Delay in being discharged is an issue that is often identified as something the NHS can improve on, according to patient satisfaction surveys.
In May 2006 the government published guidance pushing for more nurse-led discharge as a way of freeing up beds and achieving its target of an 18-week maximum wait from GP referral to treatment by 2008.
In 2004 the Department of Health also called for senior staff nurses to be put in charge of all ‘simple’ discharges to help meet the four-hour A&E waiting time target.
It published a toolkit to reduce delays in discharging patients from hospital, providing practical advice, fact sheets, and a 10-step guide to improving discharge processes.
Its key points for reducing delays included:
- All patients should have a treatment plan within 24 hours of arrival
- An expected date of discharge should be set within 24 hours of arrival or, in many cases, before admission for elective patients
- The expected date of discharge should be reviewed against the treatment plan daily and changes discussed with the patient
- Ward rounds should be scheduled in a way that allows a daily senior clinical review of all patients.
At least 80% of discharges are classified as ‘simple’, meaning that patients have relatively straightforward health needs that do not require complex planning.
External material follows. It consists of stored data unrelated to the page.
(* ===== verification/BlockStoreFacts.v ===== *)
(** * Reading a block store

    What the readers of the store return on a disk that holds a chain: the bytes of
    blocks, the summary, the index entries of blocks. *)

From stdpp Require Import gmap strings list.
From Stdlib Require Import Strings.Byte.
From S2P Require Import Prelude Protos GoLib Blocks Varint BlockSerialization Disk LevelDB BlockIndex BlockStream BlockfileMgr BlockLayout BlockStore.

(** ** Integers and summaries *)

Lemma i64_small x : 0 <= x < 2 ^ 63 → i64 x = x.
Proof. intros H. unfold i64. rewrite Z.mod_small; lia. Qed.

Lemma consume_last v : is_u64 v → ConsumeVarint (EncodeVarint v) = Some (v, length (EncodeVarint v)).
Proof. intros H. rewrite <- (app_nil_r (EncodeVarint v)) at 1. by apply ConsumeVarint_encode. Qed.

(** Read the number at the start of the bytes. *)
Ltac consume H := rewrite ConsumeVarint_encode by exact H; cbn [or_err mbind res_bind]; rewrite drop_app_length.

Definition info_bounded (i : blockfilesInfo) : Prop :=
  0 <= latestFileNumber i < 2 ^ 63 ∧ 0 <= latestFileSize i < 2 ^ 63 ∧ is_u64 (lastPersistedBlock i).

Lemma u63_u64 x : 0 <= x < 2 ^ 63 → is_u64 x.
Proof. unfold is_u64. lia. Qed.

Lemma info_roundtrip i : info_bounded i → info_unmarshal (info_marshal i) = Ok i.
Proof.
  intros (Hf & Hs & Hl). destruct i as [f s b l]. cbn [latestFileNumber latestFileSize lastPersistedBlock] in *.
  unfold info_unmarshal, info_marshal. cbn [latestFileNumber latestFileSize lastPersistedBlock noBlockFiles].
  apply u63_u64 in Hf as Hf', Hs as Hs'. rewrite !u64_small by done. consume Hf'. consume Hs'. consume Hl.
  rewrite consume_last by (unfold is_u64; destruct b; lia). cbn [or_err mbind res_bind].
  rewrite !i64_small by done. by destruct b.
Qed.

Definition flp_bounded (p : fileLocPointer) : Prop :=
  0 <= fileSuffixNum p < 2 ^ 63 ∧ 0 <= lp_offset (flp_loc p) < 2 ^ 63 ∧ 0 <= lp_bytesLength (flp_loc p) < 2 ^ 63.

Lemma flp_roundtrip p : flp_bounded p → flp_unmarshal (flp_marshal p) = (p, Ok tt).
Proof.
  intros (Hf & Ho & Hl). destruct p as [f [o l]]. cbn [fileSuffixNum flp_loc lp_offset lp_bytesLength] in *.
  unfold flp_unmarshal, flp_marshal. cbn [fileSuffixNum flp_loc lp_offset lp_bytesLength].
  apply u63_u64 in Hf as Hf', Ho as Ho'. rewrite !u64_small by (apply u63_u64; assumption). consume Hf'. consume Ho'.
  rewrite consume_last by (apply u63_u64; assumption). rewrite !i64_small by assumption. reflexivity.
Qed.

(** ** Keys *)

Lemma OrderPreserving_inj n m : is_u64 n → is_u64 m →
  EncodeOrderPreservingVarUint64 n = EncodeOrderPreservingVarUint64 m → n = m.
Proof.
  intros Hn Hm E. apply Z.compare_eq. 
  pose proof (OrderPreserving_compare n m [] [] Hn Hm) as H. rewrite E, bytesCompare_refl in H.
  by destruct (n ?= m).
Qed.

Lemma blockNumKey_inj n m : is_u64 n → is_u64 m → constructBlockNumKey n = constructBlockNumKey m → n = m.
Proof. intros Hn Hm E. apply OrderPreserving_inj; [done..|]. exact (f_equal tail E). Qed.

Section facts.
Context `{!Codec Envelope, !Codec Payload, !Codec ChannelHeader, !Codec SignatureHeader}.
Context `{!Codec TxIDIndexValue, !Codec BootstrappingSnapshotInfo}.
Context (sha256 : bytes → bytes) (indexItems : list IndexableAttr) (maxBlockfileSize : Z).
Context (bsi : option BootstrappingSnapshotInfo) (db0 : gmap bytes bytes).

Abbreviation storable := (storable indexItems).
Abbreviation infoOf := (infoOf sha256).
Abbreviation idxInfoOf := (idxInfoOf sha256).
Abbreviation batchOf := (batchOf sha256 indexItems).
Abbreviation indexOf := (indexOf sha256 indexItems db0).
Abbreviation chain_ok := (chain_ok sha256 indexItems bsi).

(** ** Blocks *)

Lemma storable_serialize b : storable b → serializeBlock sha256 b = Done (bytesOf b, infoOf b).
Proof.
  intros [Hd (md & fl & Hm & _) _ _]. destruct (blk_Data b) as [data|] eqn:E; [|done].
  apply serializeBlock_Done. exists data, md. unfold bytesOf, infoOf. by rewrite E, Hm.
Qed.

Lemma storable_read b :
  storable b → deserializeBlock sha256 (bytesOf b) = Ok b ∧ extractSerializedBlockInfo sha256 (bytesOf b) = Ok (infoOf b).
Proof.
  intros H. eapply serialize_deserialize; [by apply storable_serialize| |apply small_u64, H].
  pose proof (sb_number H). unfold is_u64. lia.
Qed.

(** ** The batch of a block *)

Lemma putTxIDs_total flp flags num i infos batch :
  (i + length infos <= length flags)%nat → ∃ b, putTxIDs flp flags num i infos batch = Done b.
Proof.
  revert i batch. induction infos as [|t infos IH]; intros i batch H; [by eexists|]. cbn [putTxIDs].
  unfold Flag. destruct (lookup_lt_is_Some_2 flags i) as [x ->]; [simpl in H; lia|].
  cbn [or_panic mbind outcome_bind]. apply IH. simpl in H. lia.
Qed.

Lemma infosAt_length pos txs : length (infosAt sha256 pos txs) = length txs.
Proof. revert pos. induction txs as [|t txs IH]; intros pos; [done|]. cbn [infosAt length]. by rewrite IH. Qed.

Lemma batchOf_Done p : storable (pl_block p) → indexBatch indexItems (idxInfoOf p) = Done (batchOf p).
Proof.
  intros [_ (md & fl & Hm & Hf & Hl) _ _]. unfold batchOf.
  destruct (indexBatch indexItems (idxInfoOf p)) as [b|w] eqn:E; [done|]. exfalso. revert E.
  unfold indexBatch. cbn [idxInfoOf BlockStore.idxInfoOf placedIdxInfo idx_metadata infoOf BlockStore.infoOf sbi_metadata].
  rewrite Hm. cbn [default from_option id]. rewrite Hf. cbn [or_panic mbind outcome_bind].
  case_eq (isAttributeIndexed indexItems IndexableAttrTxID); [intros Ht%bool_decide_eq_true|done].
  match goal with |- context [putTxIDs ?a ?f ?c ?i ?l ?m] => destruct (putTxIDs_total a f c i l m) as [b ->]; [|done] end.
  unfold BlockStore.idxInfoOf, placedIdxInfo, shiftOffsets. cbn [idx_txOffsets BlockStore.infoOf sbi_txOffsets]. rewrite length_fmap, infosAt_length. by apply Hl.
Qed.

Lemma putTxIDs_other flp flags num i infos batch b k :
  putTxIDs flp flags num i infos batch = Done b → head k ≠ Some txIDIdxKeyPrefix → b !! k = batch !! k.
Proof.
  revert i batch. induction infos as [|t infos IH]; intros i batch; cbn [putTxIDs]; [by intros [= <-]|].
  intros (fl & _ & H)%bind_Done Hk. rewrite (IH _ _ H Hk). unfold batch_Put. apply lookup_insert_ne.
  intros <-. by apply Hk.
Qed.

Lemma putTranNums_other flp num i infos batch k :
  head k ≠ Some blockNumTranNumIdxKeyPrefix → putTranNums flp num i infos batch !! k = batch !! k.
Proof.
  intros Hk. revert i batch. induction infos as [|t infos IH]; intros i batch; [done|]. cbn [putTranNums].
  rewrite IH. unfold batch_Put. apply lookup_insert_ne. intros <-. by apply Hk.
Qed.

Lemma put_ne (k k' v : bytes) (b : UpdateBatch) : k ≠ k' → batch_Put k v b !! k' = b !! k'.
Proof. apply lookup_insert_ne. Qed.

Lemma put_eq (k v : bytes) (b : UpdateBatch) : batch_Put k v b !! k = Some (Some v).
Proof. apply lookup_insert_eq. Qed.

(** The place of a block. *)
Definition locOf (p : placed) : fileLocPointer := mkFileLocPointer (pl_file p) (mkLocPointer (pl_offset p) 0).

Definition numberOf (p : placed) : Z := hdr_Number (blk_Header (pl_block p)).

(** The entries of the block itself, and of the savepoint. *)
Definition blockEntries (p : placed) : UpdateBatch :=
  let batch := if isAttributeIndexed indexItems IndexableAttrBlockHash
               then batch_Put (constructBlockHashKey (BlockHeaderHash sha256 (blk_Header (pl_block p)))) (flp_marshal (locOf p)) ∅ else ∅ in
  let batch := if isAttributeIndexed indexItems IndexableAttrBlockNum
               then batch_Put (constructBlockNumKey (numberOf p)) (flp_marshal (locOf p)) batch else batch in
  batch_Put indexSavePointKey (encodeBlockNum (numberOf p)) batch.

(** The keys of transactions have first bytes of their own. *)
Lemma batchOf_entries p k :
  storable (pl_block p) → head k ≠ Some txIDIdxKeyPrefix → head k ≠ Some blockNumTranNumIdxKeyPrefix →
  batchOf p !! k = blockEntries p !! k.
Proof.
  intros Hp Ht Ha. pose proof (batchOf_Done p Hp) as Hb. revert Hb. generalize (batchOf p). intros b Hb.
  unfold indexBatch in Hb. apply bind_Done in Hb as (fl & _ & Hb). apply bind_Done in Hb as (b1 & Hb1 & Hb).
  injection Hb as <-. unfold blockEntries. destruct (decide (k = indexSavePointKey)) as [->|Hk]; [by rewrite !put_eq|].
  rewrite !put_ne by done.
  match type of Hb1 with (if _ then putTxIDs _ _ _ _ _ ?b0 else _) = _ => assert (b1 !! k = b0 !! k) as E end.
  { destruct (isAttributeIndexed indexItems IndexableAttrTxID); [by eapply putTxIDs_other|by injection Hb1 as <-]. }
  transitivity (b1 !! k); [|exact E].
  destruct (isAttributeIndexed indexItems IndexableAttrBlockNumTranNum); [by apply putTranNums_other|done].
Qed.

Lemma batchOf_info p : storable (pl_block p) → batchOf p !! blkMgrInfoKey = None.
Proof.
  intros Hp. rewrite batchOf_entries by done. unfold blockEntries. rewrite put_ne by done.
  destruct (isAttributeIndexed _ IndexableAttrBlockNum), (isAttributeIndexed _ IndexableAttrBlockHash);
    by rewrite ?put_ne by done.
Qed.

Lemma batchOf_savepoint p : storable (pl_block p) → batchOf p !! indexSavePointKey = Some (Some (encodeBlockNum (numberOf p))).
Proof. intros Hp. rewrite batchOf_entries by done. apply put_eq. Qed.

Lemma batchOf_blockNum p n :
  storable (pl_block p) → IndexableAttrBlockNum ∈ indexItems → is_u64 n →
  batchOf p !! constructBlockNumKey n = if decide (n = numberOf p) then Some (Some (flp_marshal (locOf p))) else None.
Proof.
  intros Hp Hi Hn. rewrite batchOf_entries by done. unfold blockEntries. rewrite put_ne by done.
  unfold isAttributeIndexed at 1. rewrite bool_decide_eq_true_2 by done. case_decide as E.
  - rewrite E. apply put_eq.
  - rewrite put_ne. 2: { intros Hk. apply E. symmetry. apply blockNumKey_inj; [|done..].
      pose proof (sb_number Hp). unfold numberOf, is_u64. lia. }
    destruct (isAttributeIndexed _ IndexableAttrBlockHash); by rewrite ?put_ne by done.
Qed.

(** ** The index of a chain *)

Lemma indexOf_snoc ps p : indexOf (ps ++ [p]) = applyBatch (indexOf ps) (batchOf p).
Proof. unfold BlockStore.indexOf. by rewrite fmap_app, foldl_app. Qed.

(** The numbers of placed blocks are consecutive. *)
Definition numbered (ps : list placed) : Prop :=
  ∀ i p, ps !! i = Some p → storable (pl_block p) ∧ numberOf p = firstNumber bsi + Z.of_nat i.

Lemma numbered_place lay : chain_ok (concat lay) → numbered (place 0 lay).
Proof.
  intros [Hs Hl] i p Hi. assert (concat lay !! i = Some (pl_block p)) as Hb.
  { by rewrite <- (place_blocks 0 lay), list_lookup_fmap, Hi. }
  split; [by eapply Forall_lookup_1|]. by apply Hl.
Qed.

Lemma numbered_take ps k : numbered ps → numbered (take k ps).
Proof. intros H i p Hi. apply H. by apply lookup_take_Some in Hi as [? _]. Qed.

Lemma indexOf_blockNum ps i p :
  numbered ps → IndexableAttrBlockNum ∈ indexItems → ps !! i = Some p →
  indexOf ps !! constructBlockNumKey (numberOf p) = Some (flp_marshal (locOf p)).
Proof.
  intros Hn Hi. revert i p Hn. induction ps as [|q ps IH] using rev_ind; intros i p Hn Hp; [done|].
  rewrite indexOf_snoc, applyBatch_lookup.
  assert (∀ j x, (ps ++ [q]) !! j = Some x → is_u64 (numberOf x)) as Hu.
  { intros j x Hx. destruct (Hn j x Hx) as [Hs _]. pose proof (sb_number Hs). unfold numberOf, is_u64. lia. }
  assert ((ps ++ [q]) !! length ps = Some q) as Hq by (by rewrite lookup_app_r, Nat.sub_diag by lia).
  rewrite batchOf_blockNum; [|apply (Hn _ _ Hq)|done|apply (Hu _ _ Hp)].
  case_decide as E.
  - destruct (Hn _ _ Hq) as [_ E1], (Hn _ _ Hp) as [_ E2]. assert (i = length ps) as -> by lia.
    rewrite Hq in Hp. by injection Hp as <-.
  - apply lookup_app_Some in Hp as [Hp|[Hge Hp]].
    + eapply IH; [|done]. intros j x Hx. apply Hn. by apply lookup_app_l_Some.
    + exfalso. apply E. destruct (i - length ps)%nat; [by injection Hp as ->|done].
Qed.

Lemma indexOf_savepoint ps :
  numbered ps →
  indexOf ps !! indexSavePointKey =
    match last ps with Some p => Some (encodeBlockNum (numberOf p)) | None => db0 !! indexSavePointKey end.
Proof.
  intros Hn. destruct ps as [|q ps _] using rev_ind; [done|]. rewrite last_snoc, indexOf_snoc, applyBatch_lookup.
  rewrite batchOf_savepoint; [done|]. apply (Hn (length ps)). by rewrite lookup_app_r, Nat.sub_diag by lia.
Qed.
End facts.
These cases mean people are discharged to their own home and have simple ongoing health care needs.
The theory is that changing the way that discharge happens will have a major impact on patient flow and effective use of bed capacity.
The document contains case studies of good bed management such as a nurse-led service at Calderdale Royal Hospital that has cut delayed discharges.
Nurses there are encouraged to talk to patients’ relatives earlier about their ongoing care requirements, book transport for transferring patients from the hospital to their homes, and liaise with pharmacy departments to arrange prescriptions in time for discharge.
The hospital introduced a new process under which patient case notes are stamped with reminders to proceed to nurse-led discharge. Medical staff sign consent forms so patients can be moved on to a nurse-led discharge plan.
Nurse-led discharge planning, however, has not moved forward as quickly as it could in some areas, because some doctors have concerns over safety and there is debate over having rigorous protocols in place for such discharge arrangements.